TO THE EDITOR OR THE PRESS. Sir, —Not long ago a correspondent desired to know which is the more acid-forming, white sugar or brown. Reference to the texts available having failed to make the point as clear as seemed desirable, it was referred to the Dominidh Analyst at Wellington. He has been kind enough to send a lengthy and well-considered reply, in which he details the several steps of the process through which the syrup of the sugar-cane goes on its way from the plantation to the consumer’s table. He sums up thus: “With regard to vitamins, I would expect any present in the raw cane and extracted with the juice to remain with the crude molasses in the first treatment in the mill near the plantation, and not to crystallise out with the raw sugar. Any refined sugar, treacle, or molasses prepared in a refinery from raw sugar would therefore not contain vitamins.”
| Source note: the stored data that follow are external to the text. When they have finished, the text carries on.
Lemma priced_lists_have_a_model (self : ContainerOptimizer)
    (containers : list container_data) (demands : list demand_data) :
  forallb container_priced containers = true ->
  forallb demand_priced demands = true ->
  exists m, assignment_model self containers demands = Return m.
Proof.
  intros Hc Hd. rewrite forallb_forall in Hc, Hd.
  assert (Hin_c : forall ic, In ic (enumerate containers) ->
                             container_priced (snd ic) = true).
  { intros [i c] H. apply In_enumerate in H. apply Hc.
    eapply nth_error_In; eassumption. }
  assert (Hin_d : forall jd, In jd (enumerate demands) ->
                             demand_priced (snd jd) = true).
  { intros [j d] H. apply In_enumerate in H. apply Hd.
    eapply nth_error_In; eassumption. }
  unfold assignment_model, assignment_objective, compatibility_constraints.
  destruct (mapM_returns
              (fun ic : nat * container_data =>
                 mapM (fun jd : nat * demand_data =>
                         cost <- _calculate_assignment_cost self (snd ic) (snd jd) ;;
                         Return (cost, assign_var (fst ic) (fst jd)))
                      (enumerate demands))
              (enumerate containers)) as [rows Hrows].
  { intros ic Hic. apply mapM_returns. intros jd Hjd.
    destruct (priced_pair_has_a_cost self (snd ic) (snd jd)
                (Hin_c ic Hic) (Hin_d jd Hjd)) as [cost Hcost].
    rewrite Hcost. cbn. eauto. }
  rewrite Hrows. cbn [bind].
  destruct (mapM_returns
              (fun ic : nat * container_data =>
                 cells <- mapM (fun jd : nat * demand_data =>
                            container_type <- getitem "type" (cd_type (snd ic)) ;;
                            required_type <- getitem "required_type"
                                               (dd_required_type (snd jd)) ;;
                            Return (if _is_compatible container_type required_type
                                    then []
                                    else [CEq (LVar (assign_var (fst ic) (fst jd)))
                                              (LConst 0)]))
                          (enumerate demands) ;;
                 Return (List.concat cells))
              (enumerate containers)) as [crows Hcrows].
  { intros ic Hic.
    destruct (mapM_returns
                (fun jd : nat * demand_data =>
                   container_type <- getitem "type" (cd_type (snd ic)) ;;
                   required_type <- getitem "required_type"
                                      (dd_required_type (snd jd)) ;;
                   Return (if _is_compatible container_type required_type
                           then []
                           else [CEq (LVar (assign_var (fst ic) (fst jd)))
                                     (LConst 0)]))
                (enumerate demands)) as [cells Hcells].
    { intros jd Hjd. specialize (Hin_c ic Hic). specialize (Hin_d jd Hjd).
      unfold container_priced in Hin_c. unfold demand_priced in Hin_d.
      destruct (cd_type (snd ic)); [|rewrite andb_false_r in Hin_c; discriminate].
      destruct (dd_required_type (snd jd));
        [|rewrite andb_false_r in Hin_d; discriminate].
      cbn. eauto. }
    rewrite Hcells. cbn. eauto. }
  rewrite Hcrows. cbn [bind]. eauto.
Qed.

(** X25. What [load_data] accepts, [optimize_assignment] can price: when
    [load_data] returns [True], every container of the payload carries [id],
    [type] and [current_port], so for demands that carry [port] and
    [required_type] the assignment model of the payload's containers is
    built without a [KeyError]. In the assignment mode of [main] a missing
    key at construction is always a key of a demand. *)
Theorem loaded_containers_can_be_priced :
  forall (data : payload) (self : ContainerOptimizer)
         (demands : list demand_data),
    load_flag data init = true ->
    (forall c, In c (dict_get (p_containers data) []) ->
               is_some (cd_id c) = true /\ container_priced c = true)
    /\ (forallb demand_priced demands = true ->
        exists m,
          assignment_model self (dict_get (p_containers data) []) demands
          = Return m).
Proof.
  intros data self demands Hflag.
  rewrite load_flag_complete in Hflag. unfold entries_complete in Hflag.
  apply andb_prop in Hflag as [Hflag _]. apply andb_prop in Hflag as [_ Hc].
  replace (declared (p_containers data)) with (dict_get (p_containers data) [])
    in Hc by (destruct (p_containers data); reflexivity).
  assert (Hall : forall c, In c (dict_get (p_containers data) []) ->
                           is_some (cd_id c) = true /\ container_priced c = true).
  { intros c Hin. rewrite forallb_forall in Hc. specialize (Hc c Hin).
    unfold container_complete in Hc. unfold container_priced.
    destruct (cd_id c), (cd_type c), (cd_current_port c); try discriminate.
    split; reflexivity. }
  split; [exact Hall|].
  intros Hd. apply priced_lists_have_a_model; [|assumption].
  apply forallb_forall. intros c Hin. now apply Hall.
Qed.

Lemma loaded_containers_can_be_priced_witness :
  exists m,
    assignment_model (loaded sample_payload init)
      (dict_get (p_containers sample_payload) []) [sample_demand]
    = Return m.
Proof.
  destruct (loaded_containers_can_be_priced sample_payload
              (loaded sample_payload init) [sample_demand] eq_refl)
    as [_ H].
  apply H. reflexivity.
Defined.

(* ================================================================== *)
(** * The total cost of an assignment *)
(* ================================================================== *)

Lemma qsum_map_ext {A} (f g : A -> Q) (l : list A) :
  (forall x, In x l -> (f x == g x)%Q) ->
  (qsum (map f l) == qsum (map g l))%Q.
Proof.
  induction l as [|a l IH]; intros H; cbn; [reflexivity|].
  rewrite (H a) by now left. rewrite IH; [reflexivity|].
  intros x Hx. apply H. now right.
Qed.

Lemma qsum_map_filter {A} (f : A -> Q) (p : A -> bool) (l : list A) :
  (qsum (map (fun x => if p x then f x else 0#1) l)
   == qsum (map f (filter p l)))%Q.
Proof.
  induction l as [|a l IH]; cbn; [reflexivity|].
  destruct (p a); cbn; rewrite IH; [reflexivity | apply Qplus_0_l].
Qed.

Lemma qsum_app (l1 l2 : list Q) :
  (qsum (l1 ++ l2) == qsum l1 + qsum l2)%Q.
Proof.
  induction l1 as [|a l1 IH]; cbn; [now rewrite Qplus_0_l|].
  rewrite IH. apply Qplus_assoc.
Qed.

Lemma qsum_flat_map {A} (g : A -> list Q) (l : list A) :
  (qsum (flat_map g l) == qsum (map (fun x => qsum (g x)) l))%Q.
Proof.
  induction l as [|a l IH]; cbn; [reflexivity|].
  rewrite qsum_app, IH. reflexivity.
Qed.

Lemma map_of_flat_map {A B C} (f : B -> C) (g : A -> list B) (l : list A) :
  map f (flat_map g l) = flat_map (fun x => map f (g x)) l.
Proof.
  induction l as [|a l IH]; cbn; [reflexivity|]. now rewrite map_app, IH.
Qed.

Lemma mapM_combine_seq {A B} (f : nat * A -> outcome B) (g : nat -> B)
    (l : list A) :
  forall (start : nat) (ys : list B),
    (forall i a y, nth_error l i = Some a ->
                   f ((start + i)%nat, a) = Return y -> y = g (start + i)%nat) ->
    mapM f (combine (seq start (List.length l)) l) = Return ys ->
    ys = map g (seq start (List.length l)).
Proof.
  induction l as [|a l IH]; intros start ys Hg H; cbn in H |- *.
  - now injection H as <-.
  - destruct (f (start, a)) as [y|e] eqn:Hy; cbn in H; [|discriminate].
    destruct (mapM f (combine (seq (S start) (List.length l)) l)) as [ys'|e]
      eqn:Hys; cbn in H; [|discriminate].
    injection H as <-. f_equal.
    + specialize (Hg 0%nat a y eq_refl). rewrite Nat.add_0_r in Hg. now apply Hg.
    + apply IH; [|assumption]. intros i a' y' Hi Hf.
      specialize (Hg (S i) a' y' Hi). rewrite Nat.add_succ_r in Hg.
      now apply Hg.
Qed.

(** The objective that the model carries, index by index. *)
Lemma assignment_objective_by_index (self : ContainerOptimizer)
    (containers : list container_data) (demands : list demand_data)
    (terms : list (Q * var)) :
  assignment_objective self containers demands = Return terms ->
  terms = flat_map (fun i =>
            map (fun j => (cost_at self containers demands i j, assign_var i j))
                (seq 0 (List.length demands)))
            (seq 0 (List.length containers)).
Proof.
  unfold assignment_objective. intros H.
  destruct (mapM _ (enumerate containers)) as [rows|e] eqn:Hrows; cbn in H;
    [|discriminate].
  injection H as <-. rewrite flat_map_concat_map. f_equal.
  unfold enumerate in Hrows.
  refine (mapM_combine_seq _
            (fun i => map (fun j => (cost_at self containers demands i j,
                                     assign_var i j))
                          (seq 0 (List.length demands)))
            containers 0%nat rows _ Hrows).
  intros i c row Hc Hrow. cbn [Nat.add fst snd] in Hrow |- *.
  refine (mapM_combine_seq _
            (fun j => (cost_at self containers demands i j, assign_var i j))
            demands 0%nat row _ Hrow).
  intros j d y Hd Hy. cbn [Nat.add fst snd] in Hy |- *.
  unfold cost_at. rewrite Hc, Hd.
  destruct (_calculate_assignment_cost self c d) as [cost|e]; cbn in Hy;
    [|discriminate].
  now injection Hy as <-.
Qed.

Lemma entry_costs_by_index (self : ContainerOptimizer)
    (containers : list container_data) (demands : list demand_data)
    (pairs : list (nat * nat)) (asg : list assignment_entry) :
  mapM (entry_at self containers demands) pairs = Return asg ->
  map ae_cost asg
  = map (fun p => cost_at self containers demands (fst p) (snd p)) pairs.
Proof.
  revert asg. induction pairs as [|p pairs IH]; intros asg H; cbn in H.
  - now injection H as <-.
  - destruct (entry_at self containers demands p) as [entry|e] eqn:Hentry;
      cbn in H; [|discriminate].
    destruct (mapM (entry_at self containers demands) pairs) as [rest|e];
      cbn in H; [|discriminate].
    injection H as <-. cbn. f_equal; [|now apply IH].
    unfold entry_at, list_getitem in Hentry. unfold cost_at.
    destruct (nth_error containers (fst p)) as [c|]; cbn in Hentry;
      [|discriminate].
    destruct (nth_error demands (snd p)) as [d|]; cbn in Hentry; [|discriminate].
    unfold assignment_entry_of in Hentry.
    destruct (getitem "id" (cd_id c)); cbn in Hentry; [|discriminate].
    destruct (getitem "id" (dd_id d)); cbn in Hentry; [|discriminate].
    destruct (getitem "current_port" (cd_current_port c)); cbn in Hentry;
      [|discriminate].
    destruct (getitem "port" (dd_port d)); cbn in Hentry; [|discriminate].
    destruct (getitem "type" (cd_type c)); cbn in Hentry; [|discriminate].
    destruct (_calculate_assignment_cost self c d) as [cost|e]; cbn in Hentry;
      [|discriminate].
    now injection Hentry as <-.
Qed.

Lemma assigned_pairs_filter (val : var -> Z) (n k : nat) :
  assigned_pairs val n k
  = flat_map (fun i => map (fun j => (i, j))
                         (filter (fun j => selected val i j) (seq 0 k)))
             (seq 0 n).
Proof.
  unfold assigned_pairs. apply flat_map_ext. intros i.
  induction (seq 0 k) as [|j l IH]; cbn; [reflexivity|].
  destruct (selected val i j); cbn; now rewrite IH.
Qed.

(** The objective value at a feasible point is the sum of the costs of the
    entries that the extraction builds from it. *)
Lemma feasible_total_cost (self : ContainerOptimizer)
    (containers : list container_data) (demands : list demand_data)
    (m : MPModel) (val : var -> Z) (asg : list assignment_entry) :
  assignment_model self containers demands = Return m ->
  feasibleb m val = true ->
  mapM (entry_at self containers demands)
       (assigned_pairs val (List.length containers) (List.length demands))
  = Return asg ->
  (objective_value m val == assignments_cost asg)%Q.
Proof.
  intros Hm Hfeas Hentries.
  unfold assignments_cost. rewrite (entry_costs_by_index _ _ _ _ _ Hentries).
  unfold assignment_model in Hm.
  destruct (assignment_objective self containers demands) as [terms|e] eqn:Hterms;
    cbn in Hm; [|discriminate].
  destruct (compatibility_constraints containers demands) as [compat|e];
    cbn in Hm; [|discriminate].
  injection Hm as <-.
  set (n := List.length containers) in *. set (k := List.length demands) in *.
  assert (Hbound : forall i j, In i (seq 0 n) -> In j (seq 0 k) ->
                               0 <= val (assign_var i j) <= 1).
  { intros i j Hi Hj. apply in_seq in Hi, Hj.
    apply (feasible_bounds _ _ _ _ _ Hfeas). cbn. apply In_x_vars; lia. }
  unfold objective_value. cbn [objective].
  rewrite (assignment_objective_by_index _ _ _ _ Hterms). fold n k.
  rewrite assigned_pairs_filter.
  change (fold_right Qplus (0#1)%Q) with qsum.
  rewrite !map_of_flat_map, !qsum_flat_map.
  apply qsum_map_ext. intros i Hi.
  rewrite !map_map. cbn [fst snd].
  rewrite <- (qsum_map_filter
                (fun j => cost_at self containers demands i j)
                (fun j => selected val i j) (seq 0 k)).
  apply qsum_map_ext. intros j Hj.
  specialize (Hbound i j Hi Hj). unfold selected.
  destruct (Z.eq_dec (val (assign_var i j)) 1) as [-> | Hne].
  - cbn. apply Qmult_1_r.
  - assert (H0 : val (assign_var i j) = 0) by lia. rewrite H0. cbn.
    apply Qmult_0_r.
Qed.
This is confirmed by an American authority, Otto Carque. In his “Rational Diet.” he states that refined sugar is injurious because “artificially extracted and separated from those organic combinations which are necessary for the building up of tissues and bones, for the proper functioning of the nervous system, and the purification of the blood. Without a constant renewal of the elements of iron and sodium, the blood cannot take up sufficient oxygen, and the products of combustion cannot be neutralised and eliminated. The blood stream is overloaded with waste products, causing sluggishness and general drowsiness, the symptoms of carbonic acid poisoning.” In like manner, he goes on to explain, is caused “a large number of diseases of the digestive organs, The liver and kidneys are severely affected by the increased formation of toxic substances, and the
accumulation of acids in the blood causes a catarrhal condition of all the mucous membranes.” , „ At the same door Dr. Axel Emil Gibson lays a goodly share of the responsibility for goitre, so prevalent, yet so mysterious to our own pundits. Carque affirms that the best method of retaining all the valuable constituents is to condense the natural juice of the sugar cane in vacuum pans at a low temperature—a process that differs completely from the one used by commerce. In his analysis of raw sugar, he gives the average quantity of mineral matter as less than 1 per cent.—approximately one-third of the amount of the organic mineral matter in the cane, and altogether too little to offset the acid-forming properties of the 95 per cent, carbohydrates. In the cane, the carbohydrates constitute but little more than 20 per cent, of the total. Since, however, white sugar is, practically, a pure carbohydrate, the conclusion would appear justified that the refined article is more strongly acid-forming than the raw brown product, but that the balance in favour of the brown is so slight that it must go hand-in-hand with its anaemic associate as an agreeable palate-tickler but a seriously deficient foodstuff—Yours, etc., MacG. WALMSLEY. Timaru, March 15, 1938.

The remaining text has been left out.